Der Aufmarsch der NATO gegen Russland schließt letzte Lücken und bezieht inzwischen auch die Länder ein, die zumindest versucht habren, aus der Geschichte zu lernen:

Kein Meer des Friedens

Schweden und Finnland öffnen sich der NATO für Großmanöver an der Ostsee

(...) Im September 2014 beschloss die NATO-Ratstagung in Wales nicht nur eine Erhöhung der Rüstungsausgaben aller Mitgliedsstaaten auf zwei Prozent ihres jeweiligen Bruttoinlands­produktes. Auch die Stationierung von NATO-Truppen in Polen und den baltischen Staaten Estland, Lettland und Litauen sowie die entsprechende Lagerung von Kriegsmaterial in diesen Ländern wurde angekündigt.

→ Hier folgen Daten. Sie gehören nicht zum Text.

Lemma exponentDigits_passes (s r : string) : exponentDigits s = Some r -> passes s r.
Proof.
  destruct s as [|c [|x rest]]; cbn [exponentDigits];
    [intros [= <-]; apply passes_here|intros [= <-]; apply passes_here|].
  destruct (Ascii.eqb c "e" || Ascii.eqb c "E") eqn:Ec;
    [|intros [= <-]; apply passes_here].
  assert (numeric c = true) as Hc.
  { revert Ec. clear. destruct c as [[] [] [] [] [] [] [] []]; intros H;
      try discriminate H; reflexivity. }
  destruct (Ascii.eqb x "+" || Ascii.eqb x "-") eqn:Ex.
  - destruct (String.eqb rest ""); [discriminate|]. intros [= <-].
    apply passes_byte; [exact Hc|]. apply passes_byte; [|apply passes_skipDigits].
    revert Ex. clear. destruct x as [[] [] [] [] [] [] [] []]; intros H;
      try discriminate H; reflexivity.
  - intros [= <-]. apply passes_byte; [exact Hc|apply passes_skipDigits].
Qed.

(** A JSON number is made of digits, signs, a point and the mark of an
    exponent. *)
Lemma isValidNumber_numeric (s : string) :
  isValidNumber s = true -> allNumeric s = true.
Proof.
  unfold isValidNumber.
  destruct (optionalMinus s) as [s1|] eqn:E1; [|discriminate].
  destruct (integerDigits s1) as [s2|] eqn:E2; [|discriminate].
  destruct (exponentDigits (fractionDigits s2)) as [s3|] eqn:E3; [|discriminate].
  intros H. apply String.eqb_eq in H. subst s3. apply passes_end.
  apply (passes_trans _ _ _ (optionalMinus_passes _ _ E1)).
  apply (passes_trans _ _ _ (integerDigits_passes _ _ E2)).
  apply (passes_trans _ _ _ (fractionDigits_passes s2)).
  now apply exponentDigits_passes.
Qed.

Lemma allNumeric_inChars (c : ascii) (s : string) :
  numeric c = false -> allNumeric s = true -> strings.inChars c s = false.
Proof.
  intros Hc. induction s as [|x s IH]; [reflexivity|]. cbn [allNumeric strings.inChars].
  intros H. apply andb_true_iff in H. destruct H as (Hx & Hs).
  rewrite (IH Hs), orb_false_r.
  destruct (Ascii.eqb_spec c x) as [->|_]; [congruence|reflexivity].
Qed.

(** No JSON number holds a comma. *)
Lemma isValidNumber_no_comma (s : string) :
  isValidNumber s = true -> strings.inChars "," s = false.
Proof.
  intros H. apply allNumeric_inChars; [reflexivity|]. now apply isValidNumber_numeric.
Qed.

(** So no field of type [json.Number] holds one after Unmarshal. *)
Lemma unmarshalNumber_no_comma (v : Value) (n : llm.Number) :
  (forall literal, v = Num literal -> isValidNumber literal = true) ->
  unmarshalNumber v = Some n -> strings.inChars "," n = false.
Proof.
  intros Hv. destruct v as [| |s|literal|]; cbn [unmarshalNumber]; intros H;
    try discriminate H; try (inversion H; reflexivity).
  - destruct (isValidNumber s) eqn:E; [|discriminate]. inversion H; subst.
    now apply isValidNumber_no_comma.
  - inversion H; subst. now apply isValidNumber_no_comma, Hv.
Qed.

Lemma inChars_ofList (c : ascii) (a b : list ascii) :
  strings.inChars c (string_of_list_ascii (a ++ c :: b)) = true.
Proof.
  induction a as [|x a IH]; cbn [app string_of_list_ascii strings.inChars].
  - now rewrite Ascii.eqb_refl.
  - now rewrite IH, orb_true_r.
Qed.

(** A number with a fraction is written with a comma, and rejected. *)
Lemma formatVN_comma (d : Decimal) :
  exp d < 0 -> strings.inChars "," (formatVN d) = true.
Proof.
  intros H. unfold formatVN. cbv zeta.
  assert ((0 <=? exp d) = false) as -> by (apply Z.leb_gt; lia).
  rewrite app_assoc. apply inChars_ofList.
Qed.

Lemma renderNumber_rejected (d : Decimal) :
  exp d < 0 -> unmarshalNumber (renderNumber d) = None.
Proof.
  intros H. unfold renderNumber, unmarshalNumber.
  destruct (isValidNumber (formatVN d)) eqn:E; [|reflexivity].
  apply isValidNumber_no_comma in E. now rewrite formatVN_comma in E.
Qed.

Lemma renderNumber_accepted (d : Decimal) (n : llm.Number) :
  unmarshalNumber (renderNumber d) = Some n -> n = formatVN d.
Proof.
  unfold renderNumber, unmarshalNumber.
  destruct (isValidNumber (formatVN d)); [|discriminate]. now intros [= <-].
Qed.

(** The decimals of a line item and of an invoice that the renderer
    writes. *)
Definition itemNumbers (li : model.LineItem.t) : list Decimal :=
  [ model.LineItem.Quantity li; model.LineItem.UnitPrice li; model.LineItem.Discount li;
    model.LineItem.DiscountAmt li; model.LineItem.Amount li;
    model.LineItem.VATAmount li; model.LineItem.Total li ].

Definition invoiceNumbers (inv : model.Invoice.t) : list Decimal :=
  flat_map itemNumbers (model.Invoice.Items inv) ++
  [ model.Invoice.SubtotalAmount inv; model.Invoice.TaxAmount inv;
    model.Invoice.TotalAmount inv; model.Invoice.AmountTendered inv;
    model.Invoice.Change inv ].

Ltac rejected H :=
  rewrite (renderNumber_rejected _ H);
  repeat (match goal with
          | |- context [unmarshalNumber ?v] => destruct (unmarshalNumber v)
          | |- context [unmarshalItems ?l] => destruct (unmarshalItems l)
          end; cbn [bind]; try reflexivity).

Lemma unmarshalItem_rejected (li : model.LineItem.t) (d : Decimal) :
  In d (itemNumbers li) -> exp d < 0 -> unmarshalItem (renderItemObject li) = None.
Proof.
  intros Hin Hd. unfold unmarshalItem, renderItemObject.
  cbn [ItemObject.Quantity ItemObject.UnitPrice ItemObject.DiscountPercent
       ItemObject.DiscountAmount ItemObject.Amount ItemObject.VATRate
       ItemObject.VATAmount ItemObject.Total].
  unfold itemNumbers in Hin. cbn [In] in Hin.
  repeat (destruct Hin as [<-|Hin]; [now rejected Hd|]). contradiction.
Qed.

Lemma unmarshalItems_rejected (items : list model.LineItem.t) (d : Decimal) :
  In d (flat_map itemNumbers items) -> exp d < 0 ->
  unmarshalItems (map renderItemObject items) = None.
Proof.
  induction items as [|li items IH]; [contradiction|]. cbn [flat_map map unmarshalItems].
  intros Hin Hd. apply in_app_or in Hin. destruct Hin as [Hin|Hin].
  - now rewrite (unmarshalItem_rejected li d).
  - rewrite (IH Hin Hd). now destruct (unmarshalItem _).
Qed.

(** Unmarshal rejects the JSON of every invoice that has a number with a
    fraction. *)
Lemma Unmarshal_rejects_fractions (formatDate : time.Time -> string)
    (inv : model.Invoice.t) (d : Decimal) :
  In d (invoiceNumbers inv) -> exp d < 0 ->
  Unmarshal (renderJSON formatDate inv) = None.
Proof.
  intros Hin Hd. unfold Unmarshal, renderJSON.
  cbn [ResponseObject.Items ResponseObject.Subtotal ResponseObject.TotalDiscount
       ResponseObject.TotalVAT ResponseObject.TotalAmount ResponseObject.AmountTendered
       ResponseObject.Change].
  unfold invoiceNumbers in Hin. apply in_app_or in Hin. destruct Hin as [Hin|Hin].
  - now rewrite (unmarshalItems_rejected _ d).
  - cbn [In] in Hin.
    repeat (destruct Hin as [<-|Hin]; [now rejected Hd|]). contradiction.
Qed.

Ltac accepted :=
  repeat (match goal with
          | |- context [unmarshalNumber (renderNumber ?d)] =>
            let E := fresh "E" in
            destruct (unmarshalNumber (renderNumber d)) eqn:E;
              [apply renderNumber_accepted in E; subst|discriminate]
          end; cbn [bind]).

Lemma unmarshalItem_accepted (li : model.LineItem.t) (item : llm.LLMLineItem.t) :
  unmarshalItem (renderItemObject li) = Some item -> item = renderItem li.
Proof.
  unfold unmarshalItem, renderItemObject.
  cbn [ItemObject.Quantity ItemObject.UnitPrice ItemObject.DiscountPercent
       ItemObject.DiscountAmount ItemObject.Amount ItemObject.VATRate
       ItemObject.VATAmount ItemObject.Total ItemObject.Number ItemObject.Code
       ItemObject.Name ItemObject.Description ItemObject.Unit].
  accepted. now intros [= <-].
Qed.

Lemma unmarshalItems_accepted (items : list model.LineItem.t) :
  forall decoded,
    unmarshalItems (map renderItemObject items) = Some decoded ->
    decoded = map renderItem items.
Proof.
  induction items as [|li items IH]; intros decoded; cbn [map unmarshalItems].
  - now intros [= <-].
  - destruct (unmarshalItem (renderItemObject li)) as [item|] eqn:E; [|discriminate].
    apply unmarshalItem_accepted in E. subst item. cbn [bind].
    destruct (unmarshalItems (map renderItemObject items)) as [rest|]; [|discriminate].
    cbn [bind]. intros [= <-]. now rewrite (IH rest eq_refl).
Qed.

Eine Besonderheit dieser ­NATO-Ratstagung war die Teilnahme Schwedens und Finnlands, die sich formell immer noch als nichtpaktgebundene Staaten verstehen. Ihre Verteidigungsminister haben die dortigen Beschlüsse trotzdem auch für ihre Länder akzeptiert. Die schwerwiegendste Verpflichtung, die Schweden und Finnland gegenüber der NATO eingegangen sind, ist das Gastlandabkommen (Host Nation Support ­Treaty), das den NATO-Staaten, vor allem den USA, in Krisen- und Kriegszeiten weitgehenden Zugang zum nationalen Hoheitsgebiet und zur militärischen Infrastruktur einräumt.